> [Assignment] Pull each line containing "false" out of the data and copy it.

> [Input data]
● ● ● ● ● ● ●
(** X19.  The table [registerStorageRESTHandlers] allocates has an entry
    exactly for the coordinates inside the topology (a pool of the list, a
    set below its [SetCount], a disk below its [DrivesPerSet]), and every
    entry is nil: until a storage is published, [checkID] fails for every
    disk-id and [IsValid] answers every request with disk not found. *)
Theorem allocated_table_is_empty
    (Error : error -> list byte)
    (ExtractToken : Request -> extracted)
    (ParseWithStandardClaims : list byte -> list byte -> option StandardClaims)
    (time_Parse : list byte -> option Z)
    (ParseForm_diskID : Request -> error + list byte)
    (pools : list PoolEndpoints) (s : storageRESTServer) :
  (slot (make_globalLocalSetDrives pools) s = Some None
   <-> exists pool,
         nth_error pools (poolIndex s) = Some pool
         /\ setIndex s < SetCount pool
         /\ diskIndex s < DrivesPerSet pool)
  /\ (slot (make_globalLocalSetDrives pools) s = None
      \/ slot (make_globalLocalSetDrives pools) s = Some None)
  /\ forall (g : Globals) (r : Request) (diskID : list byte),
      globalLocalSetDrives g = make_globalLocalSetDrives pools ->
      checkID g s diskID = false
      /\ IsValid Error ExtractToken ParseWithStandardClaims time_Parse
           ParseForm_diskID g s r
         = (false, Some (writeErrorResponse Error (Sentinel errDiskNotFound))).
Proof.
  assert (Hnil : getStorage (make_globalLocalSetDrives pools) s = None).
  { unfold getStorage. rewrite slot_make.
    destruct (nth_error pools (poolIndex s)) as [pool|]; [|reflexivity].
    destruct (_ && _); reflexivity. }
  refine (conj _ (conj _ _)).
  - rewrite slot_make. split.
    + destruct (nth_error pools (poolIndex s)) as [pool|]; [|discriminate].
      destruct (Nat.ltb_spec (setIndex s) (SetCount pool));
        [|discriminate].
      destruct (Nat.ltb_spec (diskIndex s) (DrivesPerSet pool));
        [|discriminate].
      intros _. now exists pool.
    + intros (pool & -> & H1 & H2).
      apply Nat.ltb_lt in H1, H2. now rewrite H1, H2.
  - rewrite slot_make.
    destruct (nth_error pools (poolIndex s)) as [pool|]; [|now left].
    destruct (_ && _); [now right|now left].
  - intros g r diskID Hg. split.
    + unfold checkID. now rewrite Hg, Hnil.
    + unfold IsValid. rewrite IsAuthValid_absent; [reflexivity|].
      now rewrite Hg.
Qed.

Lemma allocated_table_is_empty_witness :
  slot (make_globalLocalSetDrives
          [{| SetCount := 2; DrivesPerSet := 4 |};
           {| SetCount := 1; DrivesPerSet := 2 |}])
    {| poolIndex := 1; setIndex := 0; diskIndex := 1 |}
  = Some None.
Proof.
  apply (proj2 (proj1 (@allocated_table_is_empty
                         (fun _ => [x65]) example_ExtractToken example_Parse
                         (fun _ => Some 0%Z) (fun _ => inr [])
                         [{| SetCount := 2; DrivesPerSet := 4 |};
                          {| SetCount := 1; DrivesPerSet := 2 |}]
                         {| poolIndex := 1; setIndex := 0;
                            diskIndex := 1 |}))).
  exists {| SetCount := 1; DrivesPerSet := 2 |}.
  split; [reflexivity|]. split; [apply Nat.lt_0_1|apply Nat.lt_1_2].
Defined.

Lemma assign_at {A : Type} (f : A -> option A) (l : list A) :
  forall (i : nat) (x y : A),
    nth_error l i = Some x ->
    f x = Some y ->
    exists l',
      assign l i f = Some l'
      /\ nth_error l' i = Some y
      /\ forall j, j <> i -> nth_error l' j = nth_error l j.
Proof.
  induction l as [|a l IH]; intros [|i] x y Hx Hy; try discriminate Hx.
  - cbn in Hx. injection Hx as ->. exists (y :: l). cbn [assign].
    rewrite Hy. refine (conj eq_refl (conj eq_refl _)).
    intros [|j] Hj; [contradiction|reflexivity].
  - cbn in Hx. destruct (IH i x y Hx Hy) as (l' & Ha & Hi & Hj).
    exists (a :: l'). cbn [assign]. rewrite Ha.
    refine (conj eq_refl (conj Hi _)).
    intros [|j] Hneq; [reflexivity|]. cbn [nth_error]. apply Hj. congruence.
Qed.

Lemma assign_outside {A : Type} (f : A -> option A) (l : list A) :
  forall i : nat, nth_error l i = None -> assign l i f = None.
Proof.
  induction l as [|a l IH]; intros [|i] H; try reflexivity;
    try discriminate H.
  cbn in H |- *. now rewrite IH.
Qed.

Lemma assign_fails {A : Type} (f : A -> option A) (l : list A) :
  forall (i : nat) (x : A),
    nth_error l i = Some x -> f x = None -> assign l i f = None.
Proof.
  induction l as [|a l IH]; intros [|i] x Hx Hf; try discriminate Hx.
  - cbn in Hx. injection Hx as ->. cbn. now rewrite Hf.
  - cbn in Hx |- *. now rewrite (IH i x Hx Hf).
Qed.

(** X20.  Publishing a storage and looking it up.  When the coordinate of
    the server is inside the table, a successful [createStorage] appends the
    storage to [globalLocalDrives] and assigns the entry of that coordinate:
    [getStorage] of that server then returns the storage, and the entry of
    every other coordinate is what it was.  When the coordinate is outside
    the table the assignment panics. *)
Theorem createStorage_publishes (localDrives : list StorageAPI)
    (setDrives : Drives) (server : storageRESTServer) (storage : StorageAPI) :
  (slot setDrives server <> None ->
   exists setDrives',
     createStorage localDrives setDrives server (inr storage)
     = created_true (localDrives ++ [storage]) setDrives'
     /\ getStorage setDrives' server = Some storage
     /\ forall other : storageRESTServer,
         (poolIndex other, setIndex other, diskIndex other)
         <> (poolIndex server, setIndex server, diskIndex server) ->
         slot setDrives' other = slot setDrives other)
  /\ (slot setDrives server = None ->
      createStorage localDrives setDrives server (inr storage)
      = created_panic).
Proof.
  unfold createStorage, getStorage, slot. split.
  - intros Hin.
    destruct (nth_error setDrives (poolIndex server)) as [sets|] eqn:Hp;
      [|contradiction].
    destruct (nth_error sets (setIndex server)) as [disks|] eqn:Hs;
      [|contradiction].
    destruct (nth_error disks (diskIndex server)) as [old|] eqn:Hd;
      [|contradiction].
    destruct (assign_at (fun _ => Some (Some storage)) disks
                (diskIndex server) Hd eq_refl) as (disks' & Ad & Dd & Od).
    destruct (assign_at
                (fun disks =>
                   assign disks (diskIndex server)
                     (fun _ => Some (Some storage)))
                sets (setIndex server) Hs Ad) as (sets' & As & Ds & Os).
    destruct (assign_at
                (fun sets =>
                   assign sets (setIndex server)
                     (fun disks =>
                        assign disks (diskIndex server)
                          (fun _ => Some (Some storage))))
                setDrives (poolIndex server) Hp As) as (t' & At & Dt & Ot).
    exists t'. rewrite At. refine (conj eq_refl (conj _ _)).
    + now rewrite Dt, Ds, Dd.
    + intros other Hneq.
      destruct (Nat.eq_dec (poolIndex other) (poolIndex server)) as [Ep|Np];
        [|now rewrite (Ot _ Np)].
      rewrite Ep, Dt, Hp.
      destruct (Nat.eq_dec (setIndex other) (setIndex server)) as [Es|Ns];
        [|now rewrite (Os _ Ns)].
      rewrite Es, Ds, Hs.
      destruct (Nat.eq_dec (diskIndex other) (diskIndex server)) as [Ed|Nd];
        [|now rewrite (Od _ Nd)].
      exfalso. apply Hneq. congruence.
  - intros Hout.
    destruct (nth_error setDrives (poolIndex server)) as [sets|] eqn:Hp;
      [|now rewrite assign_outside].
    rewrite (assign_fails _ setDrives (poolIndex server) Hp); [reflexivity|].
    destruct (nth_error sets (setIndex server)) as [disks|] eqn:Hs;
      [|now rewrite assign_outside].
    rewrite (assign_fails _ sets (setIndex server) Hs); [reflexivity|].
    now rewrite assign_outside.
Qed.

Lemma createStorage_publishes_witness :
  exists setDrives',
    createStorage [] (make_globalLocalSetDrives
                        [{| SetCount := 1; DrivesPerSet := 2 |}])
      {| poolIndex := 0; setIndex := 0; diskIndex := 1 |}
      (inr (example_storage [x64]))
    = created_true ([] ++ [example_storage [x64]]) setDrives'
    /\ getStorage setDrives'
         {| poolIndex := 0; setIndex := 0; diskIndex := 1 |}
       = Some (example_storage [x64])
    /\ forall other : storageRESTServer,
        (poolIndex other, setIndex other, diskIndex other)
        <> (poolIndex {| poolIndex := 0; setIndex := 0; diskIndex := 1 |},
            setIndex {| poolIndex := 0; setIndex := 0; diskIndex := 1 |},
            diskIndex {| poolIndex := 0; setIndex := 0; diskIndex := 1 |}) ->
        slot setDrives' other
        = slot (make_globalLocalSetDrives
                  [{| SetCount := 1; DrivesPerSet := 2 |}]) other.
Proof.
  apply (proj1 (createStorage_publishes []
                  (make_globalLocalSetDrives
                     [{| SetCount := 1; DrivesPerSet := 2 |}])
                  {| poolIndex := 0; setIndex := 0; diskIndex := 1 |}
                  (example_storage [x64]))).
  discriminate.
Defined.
● ● ● ● ● ● ●
> [Response to this task]
      checkID g s diskID = false
         = (false, Some (writeErrorResponse Error (Sentinel errDiskNotFound))).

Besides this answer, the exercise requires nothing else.